Sunday, May 8, 2011

Know your Darkness

News
The message below is from a group that gets together and watches documentaries once a month. It sounded interesting so I wanted to share it with all of you.

What: Let's watch a film!
When: Sunday, May 29th, 2011 6:30 PM


Where: Roofers
Itaewon 132-5
Seoul
02-749-2970

Why: This is a very interesting and informative film about where
our food comes from. It'll leave you in awe, with some

answers and even some questions! A fantastic film to watch with
friends. Website of the film- http://www.foodincmovie.com/

Hey guys, Me and two of my friends have started a documentary
screening club in Seoul. We'll be showing one film every month
at Roofers in Itaewon, following a group discussion. These
films are social/political/cultural in nature. They're really
well made, and have won various awards, from Academy award for
best documentary to best directing/writing in famous film
festivals. Come join us for our second film screening of the year, on
Sunday the 29th of May. For more information you can check out
the following site as well-

https://www.facebook.com/event.php?eid=206304752724259


Hope to see some of you guys at the screening. :-)

Zenith Bose
010 4996 5939

Quote
"Knowing your own darkness is the best method for dealing with the darknesses of other people."
-Carl Jung

My Thoughts
Each of us has our own problems to overcome. For some it is addiction to alcohol, drugs, sex, etc... For some it is anger, judgement, guilt, etc.. All of us have something or multiple things that we must deal with as we go through life.

All people are born inherently good. It can be difficult for people to accept this. The problem arises when we do not keep our ego in check. If we do not keep our ego in check then darkness can overtake us. We see egos gone seriously out of control in people that cause mass destruction in the world.

Interestingly those that cheered Osama Bin Laden's death are catering to the egos need for revenge, for a feeling of justice. If they continue feeding that side of their personalty, they will slowly start going down a slope that is hard to come back from. If they really keep feeding their ego, then they will be just as bad as the terrorists they wanted to stop.

The good news is that for most people their is a system of check and balances in place so your ego won't take complete control of you.

I would like to share a story with you. One of the things that I had to overcome was anger. The thing was I didn't recognize it as anger, I saw it more as being realistic. I'll tell you what I mean.

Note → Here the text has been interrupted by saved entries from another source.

Lemma read_pass_stays_in_buffer_witness :
  let c := sample_client 80
             (sample_frame 1 (sample_ping 5) ++ [1; 2; 3] ++ sample_frame 2 (sample_ping 6)) in
  0 <= recv_len c <= Z.of_nat (length (recv_buf c))
  /\ forall buf' n' st',
       consume_frames (parse_for_client 1) (recv_buf c) (recv_len c) (c, world0 1000)
       = Some (buf', n', st') ->
       0 <= n' <= recv_len c /\ length buf' = length (recv_buf c).
Proof.
  cbv zeta.
  set (c := sample_client 80
              (sample_frame 1 (sample_ping 5) ++ [1; 2; 3] ++ sample_frame 2 (sample_ping 6))).
  assert (Hsize : 0 <= sizeof_AI_PACKET_HEAD_T) by (cbn; lia).
  assert (Hbuf : Forall (fun b => 0 <= b) (recv_buf c)).
  { vm_compute. repeat (constructor; [discriminate|]). constructor. }
  assert (Hlen : 0 <= recv_len c <= Z.of_nat (length (recv_buf c)))
    by (split; vm_compute; discriminate).
  assert (Hmax : recv_len c < 2 ^ 32) by reflexivity.
  split; [exact Hlen|].
  intros buf' n' st' Hrun.
  destruct (proj1 (read_pass_stays_in_buffer (parse_for_client 1) (recv_buf c)
                     (recv_len c) (c, world0 1000) Hsize Hbuf Hlen Hmax)
              buf' n' st' Hrun) as (Hn & Hl & _).
  split; assumption.
Defined.

(** ** The client table *)

Lemma connected_count_bounds cs :
  0 <= connected_count cs <= Z.of_nat (length cs).
Proof.
  induction cs as [|c cs IH]; cbn [connected_count length]; [lia|].
  destruct (connected c); lia.
Qed.

Lemma connected_count_insert cs : forall i c c',
  cs !! i = Some c ->
  connected_count (<[i := c']> cs)
  = connected_count cs - (if connected c then 1 else 0)
    + (if connected c' then 1 else 0).
Proof.
  induction cs as [|x cs IH]; intros [|i] c c' Hl; try discriminate.
  - injection Hl as ->. cbn. lia.
  - cbn in Hl. change (<[S i := c']> (x :: cs)) with (x :: <[i := c']> cs).
    cbn [connected_count]. rewrite (IH i c c' Hl). lia.
Qed.

Lemma connected_count_lookup cs : forall i c,
  cs !! i = Some c -> connected c = true -> 1 <= connected_count cs.
Proof.
  induction cs as [|x cs IH]; intros [|i] c Hl Hc; try discriminate.
  - injection Hl as ->. cbn. rewrite Hc.
    pose proof (connected_count_bounds cs). lia.
  - cbn in Hl. cbn. specialize (IH i c Hl Hc). destruct (connected x); lia.
Qed.

Lemma connected_count_all cs :
  Forall (fun c => connected c <> false) cs ->
  connected_count cs = Z.of_nat (length cs).
Proof.
  induction 1 as [|c cs Hc _ IH]; [reflexivity|]. cbn [connected_count length].
  destruct (connected c); [lia|contradiction].
Qed.

Lemma connected_count_none cs :
  Forall (fun c => connected c = false) cs -> connected_count cs = 0.
Proof.
  induction 1 as [|c cs Hc _ IH]; [reflexivity|]. cbn [connected_count].
  rewrite Hc, IH. reflexivity.
Qed.

(** While fewer slots are connected than the table has, the search of
    the accept handler finds a free one. *)
Lemma find_free_slot cs :
  connected_count cs < Z.of_nat (length cs) ->
  exists i c, list_find (fun c => connected c = false) cs = Some (i, c).
Proof.
  intros Hlt. destruct (list_find _ cs) as [[i c]|] eqn:Hf; [eauto|].
  apply list_find_None in Hf. rewrite (connected_count_all cs Hf) in Hlt. lia.
Qed.

Lemma slot_ok_cleanup c : slot_ok (__cleanup_client c).
Proof.
  unfold slot_ok, __cleanup_client, __client_register_clear. cbn.
  split; [split; [discriminate|destruct (Z.leb_spec 0 (fd c)); lia]|].
  split; [reflexivity|discriminate].
Qed.

Lemma slot_ok_free : slot_ok client_free.
Proof.
  unfold slot_ok. cbn. split; [split; [discriminate|lia]|].
  split; [reflexivity|discriminate].
Qed.

Lemma table_ok_count s :
  table_ok s -> 0 <= client_count s <= max_clients (config s).
Proof.
  intros (_ & Hlen & _ & ->). rewrite <- Hlen. apply connected_count_bounds.
Qed.

Lemma table_ok_take s :
  table_ok s -> take (Z.to_nat (max_clients (config s))) (clients s) = clients s.
Proof. intros (_ & Hlen & _). apply take_ge. lia. Qed.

As many of you know I grew up in a not so nice area of Philadelphia. I was surrounded by violence. I saw my first murder victim at just 6 years old. Somebody killed the guy up the street and wrapped his body up in toilet tissue and shoved him into the trunk of his car. I was there when the cops opened the trunk. The smell was horrendous.

The thing was I thought all of this was normal. When I left Philadelphia I took my conditioning with me. It was this idea that people are always looking to fight, steal, and possible murder you so you should be on guard for any possible attack because it's better to go down fighting then get shot in the back.

Of course that idea can help you at times when others are naive. But generally speaking it causes more harm than good because you will always be on the lookout for a fight and sure enough you will find one.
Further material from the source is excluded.